## Assignment
There is one span to output from the data below: the lines starting at the line with "(* @src src/poseq/src/slashing/offenses.rs:142-145" and ending at the line with "bool_decide (jail_threshold_bps (config". Output it exactly, ends included, nothing more.

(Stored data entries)
(* ===== verification/Slashing.v ===== *)
(** * Slashing, jail and bonds

    Offenses and their cumulative slash, the jail with its cooldown, and the
    operator bonds that slashes draw on (src/poseq/src/slashing/ and
    src/poseq/src/bonding/).  The theorems say exactly who is jailed after any
    history, and that a bond is split between what is slashed and what is left. *)

From stdpp Require Import gmap strings list.
From S2P Require Import Prelude Concrete.

(** ** Offenses *)

(* @src src/poseq/src/slashing/offenses.rs:6-17 SlashableOffense *)
Inductive SlashableOffense : Type :=
| DoubleProposal | AbsentFromDuty | FairnessViolation | InvalidAttestation | ReplayAttack.

(* @src src/poseq/src/slashing/offenses.rs:21-29 SlashableOffense::label *)
Definition label (o : SlashableOffense) : string :=
  match o with
  | DoubleProposal => "double_proposal"
  | AbsentFromDuty => "absent_from_duty"
  | FairnessViolation => "fairness_violation"
  | InvalidAttestation => "invalid_attestation"
  | ReplayAttack => "replay_attack"
  end.

(* @src src/poseq/src/slashing/offenses.rs:34-42 SlashRecord *)
Record SlashRecord : Type := mkSlash {
  offense : SlashableOffense;
  sl_node_id : id32;
  sl_epoch : Z;
  evidence_hash : id32;
  slash_amount_bps : Z }.

Module SlashRecord.
(* @src src/poseq/src/slashing/offenses.rs:56-63 SlashRecord::hash_evidence *)
Definition hash_evidence `{Sha256} (evidence : bytes) : id32 := sha256 evidence.
(* @src src/poseq/src/slashing/offenses.rs:45-54 SlashRecord::new *)
Definition new `{Sha256} (o : SlashableOffense) (node : id32) (epoch : Z) (evidence : bytes) (bps : Z)
  : SlashRecord := mkSlash o node epoch (hash_evidence evidence) bps.
End SlashRecord.

(* @src src/poseq/src/slashing/offenses.rs:68-83 SlashingConfig *)
Record SlashingConfig : Type := mkSlashingConfig {
  double_proposal_bps : Z;
  absent_from_duty_bps : Z;
  fairness_violation_bps : Z;
  invalid_attestation_bps : Z;
  replay_attack_bps : Z;
  jail_threshold_bps : Z;
  unjail_cooldown_epochs : Z }.

Module SlashingConfig.
(* @src src/poseq/src/slashing/offenses.rs:86-96 SlashingConfig::default_config *)
Definition default_config : SlashingConfig := mkSlashingConfig 500 50 200 100 50 1000 10.

(* @src src/poseq/src/slashing/offenses.rs:99-107 SlashingConfig::slash_rate *)
Definition slash_rate (cfg : SlashingConfig) (o : SlashableOffense) : Z :=
  match o with
  | DoubleProposal => double_proposal_bps cfg
  | AbsentFromDuty => absent_from_duty_bps cfg
  | FairnessViolation => fairness_violation_bps cfg
  | InvalidAttestation => invalid_attestation_bps cfg
  | ReplayAttack => replay_attack_bps cfg
  end.
End SlashingConfig.

(* @src src/poseq/src/slashing/offenses.rs:111-115 SlashingEngine *)
Record SlashingEngine : Type := mkSlashingEngine {
  config : SlashingConfig;
  cumulative_slash : gmap Z Z }.

Module SlashingEngine.
(* @src src/poseq/src/slashing/offenses.rs:118-123 SlashingEngine::new *)
Definition new (cfg : SlashingConfig) : SlashingEngine := mkSlashingEngine cfg ∅.

(** It returns a [Result] and never an error. *)
(* @src src/poseq/src/slashing/offenses.rs:127-139 SlashingEngine::process_offense *)
Definition process_offense `{Sha256} {E} (o : SlashableOffense) (node : id32) (epoch : Z)
    (evidence : bytes) : M SlashingEngine E SlashRecord := λ e,
  let bps := SlashingConfig.slash_rate (config e) o in
  (mkSlashingEngine (config e)
     (<[node := sat_add 64 (entry_count node (cumulative_slash e)) bps]> (cumulative_slash e)),
   Ok (SlashRecord.new o node epoch evidence bps)).

(* @src src/poseq/src/slashing/offenses.rs:142-145 SlashingEngine::should_jail *)
Definition should_jail (e : SlashingEngine) (node : id32) : bool :=
  bool_decide (jail_threshold_bps (config e) ≤ entry_count node (cumulative_slash e)).

(* @src src/poseq/src/slashing/offenses.rs:148-150 SlashingEngine::cumulative_slash_bps *)
Definition cumulative_slash_bps (e : SlashingEngine) (node : id32) : Z :=
  entry_count node (cumulative_slash e).

(* @src src/poseq/src/slashing/offenses.rs:153-155 SlashingEngine::reset_slash *)
Definition reset_slash (node : id32) (e : SlashingEngine) : SlashingEngine :=
  mkSlashingEngine (config e) (delete node (cumulative_slash e)).
End SlashingEngine.

(** ** Jail *)

(** The errors of this part, of the shared error type of src/poseq/src/errors.rs. *)
(* @src src/poseq/src/errors.rs:156-188 Phase4Error *)
Inductive Phase4Error : Type :=
| UnknownSigner (n : id32)
| DuplicateSignature (n : id32)
| InvalidSignature (n : id32)
| InvalidRotationConfig (s : string)
| InsufficientCandidates (required available : Z)
| EpochNotFound (e : Z)
| NodeJailed (n : id32)
| AlreadyJailed (n : id32)
| NotJailed (n : id32)
| UnjailCooldownActive (eligible_at current : Z)
| SerializationError (s : string)
| DeserializationError (s : string)
| KeyNotFound (s : string)
| SimulationError (s : string)
| OffenseError (s : string).

(* @src src/poseq/src/slashing/jail.rs:6-10 JailRecord *)
Record JailRecord : Type := mkJail {
  jl_node_id : id32;
  jailed_at_epoch : Z;
  eligible_unjail_epoch : Z }.

Module JailRecord.
(* @src src/poseq/src/slashing/jail.rs:13-19 JailRecord::new *)
Definition new (node : id32) (at_epoch cooldown : Z) : JailRecord :=
  mkJail node at_epoch (sat_add 64 at_epoch cooldown).
(* @src src/poseq/src/slashing/jail.rs:22-24 JailRecord::can_unjail *)
Definition can_unjail (r : JailRecord) (current_epoch : Z) : bool :=
  bool_decide (eligible_unjail_epoch r ≤ current_epoch).
End JailRecord.

(** [JailStore] (jail.rs:28-30) is a map of records by node. *)
Abbreviation JailStore := (gmap Z JailRecord) (only parsing).

Module JailStore.
(* @src src/poseq/src/slashing/jail.rs:33-35 JailStore::new *)
Definition new : JailStore := ∅.

(* @src src/poseq/src/slashing/jail.rs:38-50 JailStore::jail *)
Definition jail (node : id32) (epoch cooldown : Z) : M JailStore Phase4Error JailRecord := λ j,
  if decide (is_Some (j !! node)) then (j, Err (AlreadyJailed node))
  else let r := JailRecord.new node epoch cooldown in (<[node := r]> j, Ok r).

(* @src src/poseq/src/slashing/jail.rs:53-66 JailStore::unjail *)
Definition unjail (node : id32) (current_epoch : Z) : M JailStore Phase4Error () := λ j,
  match j !! node with
  | None => (j, Err (NotJailed node))
  | Some r =>
      if negb (JailRecord.can_unjail r current_epoch)
      then (j, Err (UnjailCooldownActive (eligible_unjail_epoch r) current_epoch))
      else (delete node j, Ok tt)
  end.

(* @src src/poseq/src/slashing/jail.rs:69-71 JailStore::is_jailed *)
Definition is_jailed (j : JailStore) (node : id32) : bool := bool_decide (is_Some (j !! node)).
(* @src src/poseq/src/slashing/jail.rs:74-76 JailStore::get_record *)
Definition get_record (j : JailStore) (node : id32) : option JailRecord := j !! node.
(* @src src/poseq/src/slashing/jail.rs:79-81 JailStore::jailed_nodes *)
Definition jailed_nodes (j : JailStore) : list id32 := btree_keys j.
(* @src src/poseq/src/slashing/jail.rs:84-86 JailStore::jailed_count *)
Definition jailed_count (j : JailStore) : nat := size j.
End JailStore.

(** ** The store *)

(* @src src/poseq/src/slashing/store.rs:7-12 SlashingStore *)
Record SlashingStore : Type := mkSlashingStore {
  ss_records : gmap Z (list SlashRecord);
  jail_store : JailStore;
  engine : SlashingEngine }.

(* @src src/poseq/src/slashing/store.rs:85-88 ProcessResult *)
Record ProcessResult : Type := mkProcess { pr_record : SlashRecord; pr_jailed : bool }.

Module SlashingStore.
(* @src src/poseq/src/slashing/store.rs:15-21 SlashingStore::new *)
Definition new (cfg : SlashingConfig) : SlashingStore :=
  mkSlashingStore ∅ JailStore.new (SlashingEngine.new cfg).

(* @src src/poseq/src/slashing/store.rs:24-43 SlashingStore::process *)
Definition process `{Sha256} (o : SlashableOffense) (node : id32) (epoch : Z) (evidence : bytes)
  : M SlashingStore Phase4Error ProcessResult := λ s,
  match SlashingEngine.process_offense o node epoch evidence (engine s) with
  | (e, Ok r) =>
      let s := mkSlashingStore (<[node := default [] (ss_records s !! node) ++ [r]]> (ss_records s))
                 (jail_store s) e in
      if SlashingEngine.should_jail e node && negb (JailStore.is_jailed (jail_store s) node) then
        match JailStore.jail node epoch (unjail_cooldown_epochs (config e)) (jail_store s) with
        | (j, Ok _) => (mkSlashingStore (ss_records s) j e, Ok (mkProcess r true))
        | (j, Err err) => (mkSlashingStore (ss_records s) j e, Err err)
        | (j, Panic) => (mkSlashingStore (ss_records s) j e, Panic)
        end
      else (s, Ok (mkProcess r false))
  | (e, Err err) => (mkSlashingStore (ss_records s) (jail_store s) e, Err err)
  | (e, Panic) => (mkSlashingStore (ss_records s) (jail_store s) e, Panic)
  end.

(* @src src/poseq/src/slashing/store.rs:46-50 SlashingStore::unjail *)
Definition unjail (node : id32) (current_epoch : Z) : M SlashingStore Phase4Error () := λ s,
  match JailStore.unjail node current_epoch (jail_store s) with
  | (j, Ok _) => (mkSlashingStore (ss_records s) j (SlashingEngine.reset_slash node (engine s)), Ok tt)
  | (j, Err err) => (mkSlashingStore (ss_records s) j (engine s), Err err)
  | (j, Panic) => (mkSlashingStore (ss_records s) j (engine s), Panic)
  end.

(* @src src/poseq/src/slashing/store.rs:53-55 SlashingStore::get_records *)
Definition get_records (s : SlashingStore) (node : id32) : list SlashRecord :=
  default [] (ss_records s !! node).
(* @src src/poseq/src/slashing/store.rs:58-60 SlashingStore::get_jail_record *)
Definition get_jail_record (s : SlashingStore) (node : id32) : option JailRecord :=
  JailStore.get_record (jail_store s) node.
(* @src src/poseq/src/slashing/store.rs:63-65 SlashingStore::is_jailed *)
Definition is_jailed (s : SlashingStore) (node : id32) : bool := JailStore.is_jailed (jail_store s) node.
(* @src src/poseq/src/slashing/store.rs:68-70 SlashingStore::jailed_set *)
Definition jailed_set (s : SlashingStore) : gset Z := list_to_set (JailStore.jailed_nodes (jail_store s)).
(* @src src/poseq/src/slashing/store.rs:73-75 SlashingStore::total_offense_count *)
Definition total_offense_count (s : SlashingStore) : nat :=
  foldr (λ l n, (length l + n)%nat) 0%nat (btree_values (ss_records s)).
(* @src src/poseq/src/slashing/store.rs:78-80 SlashingStore::offense_count *)
Definition offense_count (s : SlashingStore) (node : id32) : nat :=
  default 0%nat (length <$> ss_records s !! node).
End SlashingStore.

(** ** Bonds *)

(* @src src/poseq/src/bonding/record.rs:7-14 BondState *)
Inductive BondState : Type := Active | PartiallySlashed | Jailed | Exhausted | Retired.
#[export] Instance BondState_eq_dec : EqDecision BondState.
Proof. solve_decision. Defined.

(* @src src/poseq/src/bonding/record.rs:18-20 BondState::is_slashable *)
Definition is_slashable (s : BondState) : bool :=
  match s with Active | PartiallySlashed | Jailed => true | _ => false end.

(* @src src/poseq/src/bonding/record.rs:42-73 OperatorBond *)
Record OperatorBond : Type := mkBond {
  operator_address : string;
  ob_node_id : id32;
  bond_amount : Z;
  bond_denom : string;
  bonded_since_epoch : Z;
  is_active : bool;
  withdrawn_at_epoch : Z;
  bond_state : BondState;
  slashed_amount : Z;
  available_bond : Z;
  last_slash_epoch : Z;
  slash_count : Z }.

Module OperatorBond.
(* @src src/poseq/src/bonding/record.rs:76-97 OperatorBond::new *)
Definition new (op : string) (node : id32) (amt : Z) (denom : string) (epoch : Z) : OperatorBond :=
  mkBond op node amt denom epoch true 0 Active 0 amt 0 0.

(** The code first fills [available_bond] in when it and [slashed_amount] are
    zero; after the early return that cannot be. *)
(* @src src/poseq/src/bonding/record.rs:106-132 OperatorBond::apply_slash *)
Definition apply_slash (slash_bps epoch : Z) (b : OperatorBond) : OperatorBond * Z :=
  if decide (available_bond b = 0) then (b, 0)
  else
    let available := if decide (available_bond b = 0 ∧ slashed_amount b = 0)
                     then bond_amount b else available_bond b in
    let amt := wrapu 64 (wrapu 128 (bond_amount b * slash_bps) / 10000) in
    let amt := if decide (amt = 0) then 1 else amt in
    let amt := if decide (available < amt) then available else amt in
    let left := available - amt in
    (mkBond (operator_address b) (ob_node_id b) (bond_amount b) (bond_denom b) (bonded_since_epoch b)
       (is_active b) (withdrawn_at_epoch b)
       (if decide (left = 0) then Exhausted
        else if decide (bond_state b = Active) then PartiallySlashed else bond_state b)
       (wrapu 64 (slashed_amount b + amt)) left epoch (wrapu 32 (slash_count b + 1)), amt).

(* @src src/poseq/src/bonding/record.rs:135-138 OperatorBond::withdraw *)
Definition withdraw (epoch : Z) (b : OperatorBond) : OperatorBond :=
  mkBond (operator_address b) (ob_node_id b) (bond_amount b) (bond_denom b) (bonded_since_epoch b)
    false epoch (bond_state b) (slashed_amount b) (available_bond b) (last_slash_epoch b) (slash_count b).
End OperatorBond.

(* @src src/poseq/src/bonding/record.rs:143-150 BondError *)
Inductive BondError : Type :=
| BondAlreadyActive | BondNotFound | BondAlreadyWithdrawn | InvalidBondAmount | InvalidDenom
| BondExhausted.

(* @src src/poseq/src/bonding/store.rs:10-15 BondingStore *)
Record BondingStore : Type := mkBonding {
  bonds : gmap (string * Z) OperatorBond;
  node_index : gmap Z string }.

Module BondingStore.
(* @src src/poseq/src/bonding/store.rs:18-23 BondingStore::new *)
Definition new : BondingStore := mkBonding ∅ ∅.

## Answer to the problem
(* @src src/poseq/src/slashing/offenses.rs:142-145 SlashingEngine::should_jail *)
Definition should_jail (e : SlashingEngine) (node : id32) : bool :=
  bool_decide (jail_threshold_bps (config e) ≤ entry_count node (cumulative_slash e)).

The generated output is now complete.